EDUCATION, DEMOCRACY, AND MACHIAVELLIAN MOTIVATION Patrick J. Finn School learning usually requires engagement and often-considerable effort on the part of the learner. That takes motivation. Educators have long recognized that there are at least two kinds of motivation. Students have intrinsic motivation when they want to learn because they are interested in a topic the way some people are interested Civil War history or chess. The reward comes from the learning itself. Students have extrinsic motivation when they want to learn because they want passing grades or go to a good college (or in the Traditional Era to avoid corporal punishment); but otherwise, they’re not that interested. The reward comes from outside the learning itself. Nearly everyone agrees that intrinsic motivation is preferred, but extrinsic motivation is much more common and it is quite effective particularly with middle-class and more affluent students. Motivation plays an interesting role in working-class schools. Most teachers in these schools do not think much about intrinsic motivation (except, perhaps, to wish the students had it), but they talk a lot about extrinsic motivation (and also wish the students had it). They repeatedly refer to learning things because they will be on the test. When they find outstanding students they encourage them with the promise of going to college and by inference joining the middle class. These are, of course, potential border crossers, students who are willing, perhaps eager, to adopt middle-class values, attitudes, behaviors, beliefs, and ways of communicating and more or less abandon their own. After the social upheavals of the 1960s and 1970s a third kind of motivation was suggested— Machiavellian motivation. Take students who go to an overcrowded high school where fewer than half the teachers are fully certified and where barely half the students graduate and who live in a part


of town where unemployment is double the regional average, and where housing is substandard and nearly everyone is without health insurance, where they paved the local elementary school playground for a teachers parking lot. Such students are probably not going to be motivated to read Macbeth or learn algebra because they are interesting or even to get more than a passing grade, but they might be motivated to become better educated and learn the discourse of power—perhaps becoming a union member or activist or organizer or teacher or lawyer or office holder with a passion for social justice— so you can fight to get families like yours a better deal.

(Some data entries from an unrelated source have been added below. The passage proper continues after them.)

Lemma digits_ge p n : 0 <= n -> 2 ^ n <= Zpos p -> n + 1 <= Zpos (digits2_pos p).
Proof.
  intros Hn Hp. pose proof (digits_spec p) as [_ Hd].
  destruct (Z.le_gt_cases (n + 1) (Zpos (digits2_pos p))); [done|].
  assert (2 ^ Zpos (digits2_pos p) <= 2 ^ n) by (apply Z.pow_le_mono_r; lia). lia.
Qed.

(** ** Canonical numbers *)

Definition canonical (m : positive) (e : Z) : Prop :=
  -1074 <= e <= 971 /\ Zpos m < 2 ^ 53 /\ (2 ^ 52 <= Zpos m \/ e = -1074).

Lemma fexp_eq e : fexp prec emax e = Z.max (e - 53) (-1074).
Proof. done. Qed.

Lemma bounded_canonical m e : bounded prec emax m e = true <-> canonical m e.
Proof.
  unfold bounded, canonical_mantissa, canonical. rewrite fexp_eq.
  change (emax - prec) with 971. pose proof (digits_spec m) as Hd. split.
  - intros Hb. apply andb_true_iff in Hb as [H1 H2].
    assert (Zpos (digits2_pos m) <= 53) by lia.
    split; [lia|split].
    + apply Z.lt_le_trans with (2 ^ Zpos (digits2_pos m)); [lia|]. apply Z.pow_le_mono_r; lia.
    + destruct (Z.eq_dec e (-1074)); [by right|left].
      assert (Zpos (digits2_pos m) = 53) as E by lia. rewrite E in Hd. lia.
  - intros (He & Hm & Hn). pose proof (digits_le m 53 ltac:(lia) Hm).
    apply andb_true_iff. split; [|lia]. apply Z.eqb_eq.
    destruct Hn as [Hn| ->]; [|lia]. pose proof (digits_ge m 52 ltac:(lia) Hn). lia.
Qed.

(** The lexicographic comparison is the comparison of values. *)
Lemma canonical_order m1 e1 m2 e2 :
  canonical m1 e1 -> canonical m2 e2 ->
  (scaled (Zpos m1) e1 <= scaled (Zpos m2) e2 <-> ~ lex_lt e2 m2 e1 m1).
Proof.
  assert (forall m1 e1 m2 e2, canonical m1 e1 -> canonical m2 e2 ->
    e1 < e2 -> scaled (Zpos m1) e1 < scaled (Zpos m2) e2) as Hlt.
  { intros m3 e3 m4 e4 (H1 & H2 & H3) (H4 & H5 & H6) He.
    replace e4 with (e3 + (e4 - e3)) by lia. rewrite scaled_shift by lia.
    apply scaled_lt; [lia|]. destruct H6 as [H6|]; [|lia].
    assert (2 ^ 1 <= 2 ^ (e4 - e3)) by (apply Z.pow_le_mono_r; lia). lia. }
  intros C1 C2. unfold lex_lt. split.
  - intros Hle [He|(Heq & Hm)]; [|subst e2].
    + pose proof (Hlt _ _ _ _ C2 C1 He). lia.
    + pose proof (scaled_lt (Zpos m2) (Zpos m1) e1 ltac:(destruct C1; lia) Hm). lia.
  - intros Hn. destruct (Z.lt_trichotomy e1 e2) as [He|[Heq|He]]; [| subst e2|].
    + apply Z.lt_le_incl. by apply Hlt.
    + apply scaled_le. lia.
    + exfalso. apply Hn. by left.
Qed.

(** ** Shifting out bits

    [holds mrs e N D]: the exact value, N/D units of 2^-3000, lies in
    [[m 2^e, (m+1) 2^e)], and equals [m 2^e] exactly when no bit was lost. *)
Definition holds (mrs : shr_record) (e N D : Z) : Prop :=
  0 <= shr_m mrs /\
  scaled (shr_m mrs) e * D <= N < scaled (shr_m mrs + 1) e * D /\
  (shr_r mrs || shr_s mrs = false <-> N = scaled (shr_m mrs) e * D).

Lemma shr_1_fields mrs :
  0 <= shr_m mrs ->
  shr_m mrs = 2 * shr_m (shr_1 mrs) + (if shr_r (shr_1 mrs) then 1 else 0) /\
  shr_s (shr_1 mrs) = shr_r mrs || shr_s mrs.
Proof. destruct mrs as [m r s]. destruct m as [|[p|p|]|p]; cbn; intros; split; try done; lia. Qed.

Lemma shr_1_holds mrs e N D :
  -3000 <= e -> 0 < D -> holds mrs e N D -> holds (shr_1 mrs) (e + 1) N D.
Proof.
  intros He HD (Hm & Hb & Hx). destruct (shr_1_fields mrs Hm) as [Em Es].
  set (mrs' := shr_1 mrs) in *. unfold holds.
  rewrite !(scaled_shift _ _ 1) by lia. change (2 ^ 1) with 2.
  assert (forall a b, a <= b -> scaled a e * D <= scaled b e * D) as Hmono.
  { intros a b Hab. apply Z.mul_le_mono_nonneg_r; [lia|]. by apply scaled_le. }
  split; [destruct (shr_r mrs'); lia|]. split.
  - pose proof (Hmono (shr_m mrs' * 2) (shr_m mrs) ltac:(destruct (shr_r mrs'); lia)).
    pose proof (Hmono (shr_m mrs + 1) ((shr_m mrs' + 1) * 2) ltac:(destruct (shr_r mrs'); lia)).
    lia.
  - rewrite Es. destruct (shr_r mrs') eqn:Er; cbn [orb].
    + split; [done|]. intros HN. exfalso.
      assert (scaled (shr_m mrs' * 2) e * D < scaled (shr_m mrs) e * D); [|lia].
      apply Z.mul_lt_mono_pos_r; [done|]. apply scaled_lt; lia.
    + rewrite Hx. by replace (shr_m mrs' * 2) with (shr_m mrs) by lia.
Qed.

Lemma shr_1_div mrs : 0 <= shr_m mrs -> shr_m (shr_1 mrs) = shr_m mrs / 2.
Proof.
  intros Hm. destruct (shr_1_fields mrs Hm) as [Em _].
  apply (Z.div_unique_pos _ _ _ (if shr_r (shr_1 mrs) then 1 else 0)); [case_match; lia|lia].
Qed.

Lemma iter_pos_ind {A} (P : Z -> A -> Prop) (f : A -> A) n :
  (forall k x, 0 <= k -> P k x -> P (k + 1) (f x)) ->
  forall k x, 0 <= k -> P k x -> P (k + Zpos n) (SpecFloat.iter_pos f n x).
Proof.
  intros Hf. induction n as [n IH|n IH|]; intros k x Hk Hx; cbn.
  - replace (k + Z.pos n~1) with (k + 1 + Z.pos n + Z.pos n) by lia.
    apply IH; [lia|]. apply IH; [lia|]. by apply Hf.
  - replace (k + Z.pos n~0) with (k + Z.pos n + Z.pos n) by lia.
    apply IH; [lia|]. by apply IH.
  - by apply Hf.
Qed.

Lemma shr_spec mrs e n N D :
  -3000 <= e -> 0 < D -> holds mrs e N D ->
  holds (shr mrs e n).1 (shr mrs e n).2 N D /\
  shr_m (shr mrs e n).1 = shr_m mrs / 2 ^ Z.max 0 n /\ (shr mrs e n).2 = e + Z.max 0 n.
Proof.
  intros He HD Hh. destruct n as [|p|p]; cbn [shr fst snd].
  - change (Z.max 0 0) with 0. rewrite Z.pow_0_r, Z.div_1_r. split_and!; [done|done|lia].
  - replace (Z.max 0 (Z.pos p)) with (Z.pos p) by lia.
    assert (holds (SpecFloat.iter_pos shr_1 p mrs) (e + (0 + Z.pos p)) N D /\
      shr_m (SpecFloat.iter_pos shr_1 p mrs) = shr_m mrs / 2 ^ (0 + Z.pos p)) as [H1 H2].
    { apply (iter_pos_ind (fun k x => holds x (e + k) N D /\ shr_m x = shr_m mrs / 2 ^ k));
        [|lia|by rewrite Z.add_0_r, Z.pow_0_r, Z.div_1_r].
      intros k x Hk [Hx Hd]. split.
      - replace (e + (k + 1)) with (e + k + 1) by lia. apply shr_1_holds; [lia|done|done].
      - rewrite shr_1_div, Hd by apply Hx. rewrite Z.div_div by lia.
        f_equal. rewrite Z.pow_add_r by lia. done. }
    by split_and!.
  - replace (Z.max 0 (Z.neg p)) with 0 by lia.
    rewrite Z.pow_0_r, Z.div_1_r. split_and!; [done|done|lia].
Qed.

(** ** Rounding *)

(** [rounded sx N D r]: [r] is the value N/D (units of 2^-3000), with sign [sx],
    on the same side of every canonical number. *)
Record rounded (sx : bool) (N D : Z) (r : float64) : Prop := {
  rd_shape : r = S754_zero sx \/ (exists m e, r = S754_finite sx m e /\ canonical m e) \/
    r = S754_infinity sx;
  rd_lower : forall mg eg, canonical mg eg -> scaled (Zpos mg) eg * D <= N ->
    match r with
    | S754_finite _ m e => scaled (Zpos mg) eg <= scaled (Zpos m) e
    | S754_infinity _ => True
    | _ => False
    end;
  rd_upper : forall mg eg, canonical mg eg -> N <= scaled (Zpos mg) eg * D ->
    match r with
    | S754_finite _ m e => scaled (Zpos m) e <= scaled (Zpos mg) eg
    | S754_zero _ => True
    | _ => False
    end
}.

(** A significand in the format's window: normal, or at the least exponent. *)
Definition in_window (m e : Z) : Prop := 0 <= m < 2 ^ 53 /\ -1074 <= e /\ (2 ^ 52 <= m \/ e = -1074).

Lemma scaled_cancel_le a b e D : -3000 <= e -> 0 < D -> scaled a e * D <= scaled b e * D -> a <= b.
Proof.
  intros He HD Hle. destruct (Z.le_gt_cases a b); [done|].
  pose proof (scaled_lt b a e He ltac:(lia)). nia.
Qed.

Lemma scaled_cancel_lt a b e D : -3000 <= e -> 0 < D -> scaled a e * D < scaled b e * D -> a < b.
Proof.
  intros He HD Hlt. destruct (Z.lt_ge_cases a b); [done|].
  pose proof (scaled_le b a e ltac:(lia)). nia.
Qed.

(** Canonical numbers with a smaller exponent lie below a window's significand. *)
Lemma canonical_below mg eg m e :
  canonical mg eg -> in_window m e -> eg < e -> scaled (Zpos mg) eg < scaled m e.
Proof.
  intros (Hg1 & Hg2 & Hg3) (Hm & He & Hw) Hlt.
  replace e with (eg + (e - eg)) by lia. rewrite scaled_shift by lia.
  apply scaled_lt; [lia|]. destruct Hw as [Hw|]; [|lia].
  assert (2 ^ 1 <= 2 ^ (e - eg)) by (apply Z.pow_le_mono_r; lia). lia.
Qed.

Lemma window_lower m e N D mg eg :
  in_window m e -> 0 < D -> N < scaled (m + 1) e * D -> canonical mg eg ->
  scaled (Zpos mg) eg * D <= N -> scaled (Zpos mg) eg <= scaled m e.
Proof.
  intros Hw HD HN Hg Hle. destruct (Z.lt_ge_cases eg e) as [He|He].
  - apply Z.lt_le_incl. by apply canonical_below.
  - destruct Hw as (Hm & He' & _). replace eg with (e + (eg - e)) in * by lia.
    rewrite scaled_shift in * by lia. apply scaled_le.
    assert (Z.pos mg * 2 ^ (eg - e) < m + 1); [|lia].
    apply (scaled_cancel_lt _ _ e D); lia.
Qed.

Lemma window_upper m e N D mg eg :
  in_window m e -> 0 < D -> scaled m e * D < N -> canonical mg eg ->
  N <= scaled (Zpos mg) eg * D -> scaled (m + 1) e <= scaled (Zpos mg) eg.
Proof.
  intros Hw HD HN Hg Hle. destruct (Z.lt_ge_cases eg e) as [He|He].
  - pose proof (canonical_below _ _ _ _ Hg Hw He). nia.
  - destruct Hw as (Hm & He' & _). replace eg with (e + (eg - e)) in * by lia.
    rewrite scaled_shift in * by lia. apply scaled_le.
    assert (m < Z.pos mg * 2 ^ (eg - e)); [|lia].
    apply (scaled_cancel_lt _ _ e D); lia.
Qed.

Lemma Zdigits2_spec m : 0 < m -> 2 ^ (Zdigits2 m - 1) <= m < 2 ^ Zdigits2 m.
Proof. destruct m; [lia| |lia]. intros _. apply digits_spec. Qed.

Lemma Zdigits2_le m n : 0 <= m -> 0 <= n -> m < 2 ^ n -> Zdigits2 m <= n.
Proof. destruct m; cbn; [lia| |lia]. intros _. apply digits_le. Qed.

(** The first shift brings the significand into the window. *)
Lemma first_shift_window m e :
  0 <= m -> e <= fexp prec emax (Zdigits2 m + e) ->
  let k := fexp prec emax (Zdigits2 m + e) - e in in_window (m / 2 ^ k) (e + k).
Proof.
  rewrite fexp_eq. intros Hm He k. unfold in_window.
  assert (0 < 2 ^ k) by (apply Z.pow_pos_nonneg; lia).
  destruct (Z.eq_dec m 0) as [->|Hm0].
  { rewrite Z.div_0_l by lia. cbn in *. lia. }
  pose proof (Zdigits2_spec m ltac:(lia)) as Hd. set (d := Zdigits2 m) in *.
  split; [split|split]; [apply Z.div_pos; lia| |lia|].
  - apply Z.div_lt_upper_bound; [lia|]. rewrite <- Z.pow_add_r by lia.
    apply Z.lt_le_trans with (2 ^ d); [lia|]. apply Z.pow_le_mono_r; lia.
  - destruct (Z.le_gt_cases (-1074) (d + e - 53)); [left|right; lia].
    apply Z.div_le_lower_bound; [lia|]. rewrite <- Z.pow_add_r by lia.
    replace (k + 52) with (d - 1) by lia. lia.
Qed.

Lemma round_nearest_cases m l : round_nearest_even m l = m \/
  (l <> loc_Exact /\ round_nearest_even m l = m + 1).
Proof. destruct l as [|[]]; cbn; try case_match; auto. Qed.

Lemma loc_exact mrs : loc_of_shr_record mrs = loc_Exact <-> shr_r mrs || shr_s mrs = false.
Proof. by destruct mrs as [m [] []]. Qed.

(** The second shift only renormalises a significand that rounded up to 2^53. *)
Lemma second_shift m e :
  0 <= m <= 2 ^ 53 -> -1074 <= e -> (2 ^ 52 <= m \/ e = -1074) ->
  let r := shr_fexp prec emax m e loc_Exact in
  in_window (shr_m r.1) r.2 /\ scaled (shr_m r.1) r.2 = scaled m e.
Proof.
  intros Hm He Hw r.
  destruct (shr_spec (shr_record_of_loc m loc_Exact) e
    (fexp prec emax (Zdigits2 m + e) - e) (scaled m e) 1) as (_ & H2 & H3); [lia|lia| |].
  { unfold holds. cbn. rewrite !Z.mul_1_r. pose proof (scaled_lt m (m + 1) e ltac:(lia) ltac:(lia)).
    split_and!; [lia|lia|lia|done]. }
  change (shr (shr_record_of_loc m loc_Exact) e (fexp prec emax (Zdigits2 m + e) - e))
    with r in H2, H3.
  cbn [shr_record_of_loc shr_m] in H2. rewrite H2, H3, fexp_eq.
  destruct (Z.eq_dec m (2 ^ 53)) as [->|Hne].
  - replace (Z.max 0 (Z.max (Zdigits2 (2 ^ 53) + e - 53) (-1074) - e)) with 1
      by (change (Zdigits2 (2 ^ 53)) with 54; lia).
    change (2 ^ 53 / 2 ^ 1) with (2 ^ 52). rewrite scaled_shift by lia.
    split; [unfold in_window; lia|done].
  - pose proof (Zdigits2_le m 53 ltac:(lia) ltac:(lia) ltac:(lia)).
    replace (Z.max 0 (Z.max (Zdigits2 m + e - 53) (-1074) - e)) with 0 by lia.
    rewrite Z.pow_0_r, Z.div_1_r, Z.add_0_r. split; [|done]. unfold in_window. lia.
Qed.

Lemma holds_loc m e l N D :
  0 <= m -> -3000 <= e -> 0 < D ->
  match l with
  | loc_Exact => N = scaled m e * D
  | _ => scaled m e * D < N < scaled (m + 1) e * D
  end -> holds (shr_record_of_loc m l) e N D.
Proof.
  intros Hm He HD Hl. assert (scaled m e * D < scaled (m + 1) e * D).
  { apply Z.mul_lt_mono_pos_r; [done|]. apply scaled_lt; lia. }
  unfold holds. destruct l as [|[]]; cbn; (split; [lia|split]; [lia|]); split; (done || lia).
Qed.

Lemma round_aux_rounded sx mx ex lx N D :
  0 <= mx -> -3000 <= ex <= fexp prec emax (Zdigits2 mx + ex) -> 0 < D ->
  match lx with
  | loc_Exact => N = scaled mx ex * D
  | _ => scaled mx ex * D < N < scaled (mx + 1) ex * D
  end ->
  rounded sx N D (binary_round_aux prec emax sx mx ex lx).
Proof.
  intros Hmx Hex HD Hl. unfold binary_round_aux.
  pose proof (holds_loc mx ex lx N D Hmx ltac:(lia) HD Hl) as Hh.
  pose proof (first_shift_window mx ex Hmx ltac:(lia)) as Hw. cbv zeta in Hw.
  unfold shr_fexp at 1.
  set (k := fexp prec emax (Zdigits2 mx + ex) - ex) in *.
  destruct (shr_spec _ ex k N D ltac:(lia) HD Hh) as (H1 & H2 & H3).
  destruct (shr (shr_record_of_loc mx lx) ex k) as [mrs e']. cbn [fst snd] in *.
  replace (shr_m (shr_record_of_loc mx lx)) with mx in H2 by by destruct lx as [|[]].
  rewrite Z.max_r in H2, H3 by lia. subst e'. rewrite <- H2 in Hw. clear H2 Hh.
  set (m1 := shr_m mrs) in *. set (e1 := ex + k) in *.
  set (m2 := round_nearest_even m1 (loc_of_shr_record mrs)).
  destruct H1 as (_ & Hb & Hx). fold m1 in Hb, Hx.
  assert (m2 = m1 \/ (m2 = m1 + 1 /\ scaled m1 e1 * D < N)) as Hm2.
  { destruct (round_nearest_cases m1 (loc_of_shr_record mrs)) as [|[Hne ?]]; [by left|right].
    split; [done|]. rewrite loc_exact in Hne. rewrite Hx in Hne. lia. }
  assert (in_window m1 e1) as (Hwm & Hwe & Hwn) by done.
  destruct (second_shift m2 e1) as [Hw2 Hs2]; [lia|lia|lia|].
  destruct (shr_fexp prec emax m2 e1 loc_Exact) as [mrs2 e2]. cbn [fst snd] in *.
  assert (Hlow : forall mg eg, canonical mg eg -> scaled (Zpos mg) eg * D <= N ->
    scaled (Zpos mg) eg <= scaled (shr_m mrs2) e2).
  { intros mg eg Hg Hle. rewrite Hs2.
    pose proof (window_lower m1 e1 N D mg eg Hw HD ltac:(lia) Hg Hle).
    pose proof (scaled_le m1 m2 e1 ltac:(lia)). lia. }
  assert (Hupp : forall mg eg, canonical mg eg -> N <= scaled (Zpos mg) eg * D ->
    scaled (shr_m mrs2) e2 <= scaled (Zpos mg) eg).
  { intros mg eg Hg Hle. rewrite Hs2. destruct Hm2 as [->|[-> Hlt]].
    - apply (Zmult_le_reg_r _ _ D); lia.
    - by apply (window_upper m1 e1 N D). }
  assert (Hpos : forall mg eg, canonical mg eg -> 0 < scaled (Zpos mg) eg).
  { intros mg eg [Hg _]. change 0 with (scaled 0 eg). apply scaled_lt; lia. }
  destruct Hw2 as (Hmm & He2 & Hn2). destruct (shr_m mrs2) as [|m|m] eqn:Em; [| |lia].
  - split; [by left| |done]. intros mg eg Hg Hle.
    pose proof (Hlow mg eg Hg Hle). pose proof (Hpos mg eg Hg).
    change (scaled 0 e2) with 0 in *. lia.
  - change (emax - prec) with 971. destruct (Z.leb_spec e2 971).
    + split; [right; left|done|done]. exists m, e2. split; [done|].
      unfold canonical. lia.
    + split; [by right; right|done|]. intros mg eg Hg Hle.
      pose proof (Hupp mg eg Hg Hle). destruct Hg as (Hg1 & Hg2 & _).
      replace e2 with (eg + (e2 - eg)) in * by lia. rewrite scaled_shift in * by lia.
      assert (2 ^ 1 <= 2 ^ (e2 - eg)) by (apply Z.pow_le_mono_r; lia).
      assert (Z.pos m * 2 ^ (e2 - eg) <= Z.pos mg); [|lia].
      apply (scaled_cancel_le _ _ eg 1); lia.
Qed.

That’s Machiavellian motivation. However, the kind of motivation described here has more to do with Freire than with Machiavelli. I prefer to call it Freirean motivation but I do like the “attitude” that Machiavelli invokes. Working-class students with Freirean motivation may learn middle-class values, attitudes, behaviors, beliefs, and language, but not to replace their own. Instead, they learn to operate in middle-class or even executive elite cultures in order to beat the middle-class and executive elite at its own game and thereby address the inequities and injustices suffered by their own communities, the way organized labor and the old Democratic Party once did in order to effect government policy and to stand up to corporations and big money interests.

Discuss the concepts of intrinsic, extrinsic, and Freirean motivation in connection with the Corresponding Societies, schools of the earliest advocates of reading instruction for working-class children (Hannah More and Patrick Colquhoun, for example), schools in the Traditional Era, and schools in the Progressive Era.